» What is being asked
What is the number of lines in these entries that contain "mret"? State it alone.
⟨
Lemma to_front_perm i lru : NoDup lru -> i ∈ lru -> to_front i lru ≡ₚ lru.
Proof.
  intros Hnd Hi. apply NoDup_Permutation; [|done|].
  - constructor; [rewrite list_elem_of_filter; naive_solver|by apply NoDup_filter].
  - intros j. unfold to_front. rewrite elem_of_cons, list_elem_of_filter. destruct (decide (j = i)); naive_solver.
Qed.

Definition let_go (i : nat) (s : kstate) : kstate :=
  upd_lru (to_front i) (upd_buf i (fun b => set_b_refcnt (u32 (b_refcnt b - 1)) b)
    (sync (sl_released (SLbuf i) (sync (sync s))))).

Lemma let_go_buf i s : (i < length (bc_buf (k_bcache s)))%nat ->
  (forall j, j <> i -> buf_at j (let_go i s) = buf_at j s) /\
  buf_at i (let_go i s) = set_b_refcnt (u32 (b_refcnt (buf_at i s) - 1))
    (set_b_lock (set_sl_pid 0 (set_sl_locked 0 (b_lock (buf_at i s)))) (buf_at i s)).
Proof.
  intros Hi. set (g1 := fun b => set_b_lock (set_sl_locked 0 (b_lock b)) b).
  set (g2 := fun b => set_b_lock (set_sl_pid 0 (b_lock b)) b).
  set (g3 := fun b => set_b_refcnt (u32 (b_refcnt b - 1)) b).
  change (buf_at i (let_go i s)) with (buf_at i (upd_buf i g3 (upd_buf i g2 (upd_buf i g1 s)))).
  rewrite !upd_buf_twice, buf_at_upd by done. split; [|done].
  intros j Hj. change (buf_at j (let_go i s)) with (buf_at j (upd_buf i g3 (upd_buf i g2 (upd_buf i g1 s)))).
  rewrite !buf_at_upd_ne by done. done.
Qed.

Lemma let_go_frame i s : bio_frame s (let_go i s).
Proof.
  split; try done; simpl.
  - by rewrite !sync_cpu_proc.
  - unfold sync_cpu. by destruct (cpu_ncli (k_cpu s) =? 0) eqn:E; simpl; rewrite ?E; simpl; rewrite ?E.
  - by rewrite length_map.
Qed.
⟩
⟨
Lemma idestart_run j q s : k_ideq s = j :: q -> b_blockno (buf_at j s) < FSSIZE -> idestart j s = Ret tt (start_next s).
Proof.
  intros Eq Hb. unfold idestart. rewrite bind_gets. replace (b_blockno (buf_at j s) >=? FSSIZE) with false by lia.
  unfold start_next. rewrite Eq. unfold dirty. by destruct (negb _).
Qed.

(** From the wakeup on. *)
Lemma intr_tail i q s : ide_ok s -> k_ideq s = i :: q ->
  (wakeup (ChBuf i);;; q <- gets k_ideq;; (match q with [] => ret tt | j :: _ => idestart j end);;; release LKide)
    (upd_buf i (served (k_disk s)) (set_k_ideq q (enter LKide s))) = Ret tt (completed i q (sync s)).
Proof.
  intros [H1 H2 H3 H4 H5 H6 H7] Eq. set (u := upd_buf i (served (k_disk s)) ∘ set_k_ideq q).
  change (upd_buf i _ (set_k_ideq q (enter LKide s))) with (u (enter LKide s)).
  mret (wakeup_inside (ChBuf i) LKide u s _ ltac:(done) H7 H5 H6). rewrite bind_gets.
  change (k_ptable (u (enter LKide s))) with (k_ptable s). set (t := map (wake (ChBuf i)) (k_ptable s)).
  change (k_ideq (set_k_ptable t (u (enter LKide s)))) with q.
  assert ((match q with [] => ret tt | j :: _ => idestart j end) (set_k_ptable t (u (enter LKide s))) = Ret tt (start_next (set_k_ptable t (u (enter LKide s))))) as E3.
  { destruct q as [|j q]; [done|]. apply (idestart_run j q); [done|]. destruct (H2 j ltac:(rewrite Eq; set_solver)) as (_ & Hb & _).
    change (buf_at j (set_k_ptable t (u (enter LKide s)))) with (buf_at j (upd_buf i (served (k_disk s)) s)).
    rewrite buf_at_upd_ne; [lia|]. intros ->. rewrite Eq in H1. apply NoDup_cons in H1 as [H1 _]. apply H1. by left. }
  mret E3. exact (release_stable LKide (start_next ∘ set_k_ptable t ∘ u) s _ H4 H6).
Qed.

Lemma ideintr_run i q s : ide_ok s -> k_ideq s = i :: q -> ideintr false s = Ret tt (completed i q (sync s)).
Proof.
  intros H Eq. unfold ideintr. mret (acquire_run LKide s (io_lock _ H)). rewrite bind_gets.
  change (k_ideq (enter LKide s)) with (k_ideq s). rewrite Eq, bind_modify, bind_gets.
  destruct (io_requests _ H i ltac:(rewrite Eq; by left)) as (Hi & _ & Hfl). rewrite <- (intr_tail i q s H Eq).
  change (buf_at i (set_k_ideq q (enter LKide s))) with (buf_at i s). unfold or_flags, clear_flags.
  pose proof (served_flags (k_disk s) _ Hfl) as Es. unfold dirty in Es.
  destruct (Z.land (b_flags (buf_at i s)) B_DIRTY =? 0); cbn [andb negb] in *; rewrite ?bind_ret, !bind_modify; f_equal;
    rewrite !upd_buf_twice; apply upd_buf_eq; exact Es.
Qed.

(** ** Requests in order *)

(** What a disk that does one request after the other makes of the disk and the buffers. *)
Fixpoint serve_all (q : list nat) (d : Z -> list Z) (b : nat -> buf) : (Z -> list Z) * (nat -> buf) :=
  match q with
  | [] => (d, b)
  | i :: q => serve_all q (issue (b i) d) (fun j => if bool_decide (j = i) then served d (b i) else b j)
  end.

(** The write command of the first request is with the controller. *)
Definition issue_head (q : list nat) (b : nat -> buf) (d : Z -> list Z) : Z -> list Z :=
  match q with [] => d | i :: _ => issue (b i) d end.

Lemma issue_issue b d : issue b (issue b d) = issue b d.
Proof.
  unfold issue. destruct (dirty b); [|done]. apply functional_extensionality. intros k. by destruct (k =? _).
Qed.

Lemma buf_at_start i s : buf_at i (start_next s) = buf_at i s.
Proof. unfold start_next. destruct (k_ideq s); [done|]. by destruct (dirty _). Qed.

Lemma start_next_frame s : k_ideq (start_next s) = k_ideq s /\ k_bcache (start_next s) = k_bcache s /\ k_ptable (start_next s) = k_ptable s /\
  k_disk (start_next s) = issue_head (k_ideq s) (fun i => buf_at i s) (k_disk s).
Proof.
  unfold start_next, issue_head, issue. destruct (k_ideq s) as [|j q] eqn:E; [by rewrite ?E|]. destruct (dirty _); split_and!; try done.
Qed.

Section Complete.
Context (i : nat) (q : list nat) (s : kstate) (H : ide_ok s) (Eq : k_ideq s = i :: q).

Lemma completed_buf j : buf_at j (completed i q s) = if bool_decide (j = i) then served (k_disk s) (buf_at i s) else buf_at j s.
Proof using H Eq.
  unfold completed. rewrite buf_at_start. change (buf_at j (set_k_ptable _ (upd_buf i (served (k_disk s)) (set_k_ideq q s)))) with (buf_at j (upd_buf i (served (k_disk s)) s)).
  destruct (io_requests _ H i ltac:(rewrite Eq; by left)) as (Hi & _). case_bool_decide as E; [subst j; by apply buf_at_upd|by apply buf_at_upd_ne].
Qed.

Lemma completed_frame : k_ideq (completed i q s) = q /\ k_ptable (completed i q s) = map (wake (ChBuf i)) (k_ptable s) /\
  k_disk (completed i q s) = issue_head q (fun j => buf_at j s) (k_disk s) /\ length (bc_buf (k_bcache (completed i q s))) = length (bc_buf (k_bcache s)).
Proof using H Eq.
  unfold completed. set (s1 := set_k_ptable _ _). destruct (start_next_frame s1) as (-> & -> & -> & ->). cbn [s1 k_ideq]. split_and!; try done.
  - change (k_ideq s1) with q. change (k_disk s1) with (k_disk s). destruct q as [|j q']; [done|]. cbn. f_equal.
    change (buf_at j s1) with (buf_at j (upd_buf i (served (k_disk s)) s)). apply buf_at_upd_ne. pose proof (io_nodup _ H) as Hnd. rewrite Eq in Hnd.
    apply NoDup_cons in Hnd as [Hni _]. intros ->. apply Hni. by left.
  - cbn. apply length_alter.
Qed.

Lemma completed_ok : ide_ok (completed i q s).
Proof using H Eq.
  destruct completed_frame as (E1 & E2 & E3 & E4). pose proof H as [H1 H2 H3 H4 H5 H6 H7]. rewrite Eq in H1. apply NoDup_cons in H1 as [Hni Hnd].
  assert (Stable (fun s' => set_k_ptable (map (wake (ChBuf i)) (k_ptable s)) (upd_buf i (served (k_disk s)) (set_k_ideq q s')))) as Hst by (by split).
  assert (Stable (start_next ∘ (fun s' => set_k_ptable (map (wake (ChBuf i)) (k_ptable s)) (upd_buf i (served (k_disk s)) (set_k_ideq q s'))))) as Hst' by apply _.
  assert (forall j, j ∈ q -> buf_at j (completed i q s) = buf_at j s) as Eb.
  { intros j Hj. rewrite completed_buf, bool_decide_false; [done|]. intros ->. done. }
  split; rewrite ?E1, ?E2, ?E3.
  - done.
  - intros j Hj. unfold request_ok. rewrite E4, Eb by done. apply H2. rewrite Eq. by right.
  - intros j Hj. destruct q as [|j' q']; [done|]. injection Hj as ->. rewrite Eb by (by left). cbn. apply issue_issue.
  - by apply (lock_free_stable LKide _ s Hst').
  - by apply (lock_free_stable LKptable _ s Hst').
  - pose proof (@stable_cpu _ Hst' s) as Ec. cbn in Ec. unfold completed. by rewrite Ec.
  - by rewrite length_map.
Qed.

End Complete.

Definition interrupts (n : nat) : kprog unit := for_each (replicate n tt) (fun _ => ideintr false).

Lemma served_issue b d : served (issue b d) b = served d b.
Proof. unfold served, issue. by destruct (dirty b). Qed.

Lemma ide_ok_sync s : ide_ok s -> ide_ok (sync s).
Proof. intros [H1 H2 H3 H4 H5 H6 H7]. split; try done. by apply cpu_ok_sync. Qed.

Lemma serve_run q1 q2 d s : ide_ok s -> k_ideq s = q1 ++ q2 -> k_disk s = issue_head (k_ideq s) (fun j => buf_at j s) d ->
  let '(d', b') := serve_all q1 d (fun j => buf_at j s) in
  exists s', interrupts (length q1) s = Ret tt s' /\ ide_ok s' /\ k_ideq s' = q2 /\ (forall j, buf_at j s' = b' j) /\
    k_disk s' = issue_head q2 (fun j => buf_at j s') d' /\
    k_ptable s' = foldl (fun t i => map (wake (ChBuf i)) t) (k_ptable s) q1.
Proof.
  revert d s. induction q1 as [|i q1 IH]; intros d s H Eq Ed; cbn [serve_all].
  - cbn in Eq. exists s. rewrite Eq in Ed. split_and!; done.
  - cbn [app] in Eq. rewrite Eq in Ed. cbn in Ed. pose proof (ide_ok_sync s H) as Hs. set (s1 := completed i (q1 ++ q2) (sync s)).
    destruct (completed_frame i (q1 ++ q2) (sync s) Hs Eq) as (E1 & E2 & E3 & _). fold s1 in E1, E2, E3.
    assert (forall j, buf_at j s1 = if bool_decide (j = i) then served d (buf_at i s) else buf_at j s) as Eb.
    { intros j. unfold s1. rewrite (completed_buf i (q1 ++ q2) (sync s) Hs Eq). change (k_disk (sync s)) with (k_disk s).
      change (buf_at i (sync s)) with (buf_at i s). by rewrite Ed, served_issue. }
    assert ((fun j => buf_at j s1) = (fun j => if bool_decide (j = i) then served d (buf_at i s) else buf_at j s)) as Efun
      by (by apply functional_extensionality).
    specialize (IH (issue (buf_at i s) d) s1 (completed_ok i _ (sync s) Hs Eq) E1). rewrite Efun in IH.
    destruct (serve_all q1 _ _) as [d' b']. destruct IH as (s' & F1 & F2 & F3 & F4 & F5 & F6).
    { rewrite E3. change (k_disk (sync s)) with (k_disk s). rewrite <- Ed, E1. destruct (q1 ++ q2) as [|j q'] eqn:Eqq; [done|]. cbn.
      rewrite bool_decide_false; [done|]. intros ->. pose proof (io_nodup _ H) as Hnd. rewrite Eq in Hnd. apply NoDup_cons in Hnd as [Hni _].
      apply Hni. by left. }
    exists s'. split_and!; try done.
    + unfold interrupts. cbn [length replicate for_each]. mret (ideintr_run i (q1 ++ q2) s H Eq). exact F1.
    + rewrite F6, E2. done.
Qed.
⟩
» Answer space
4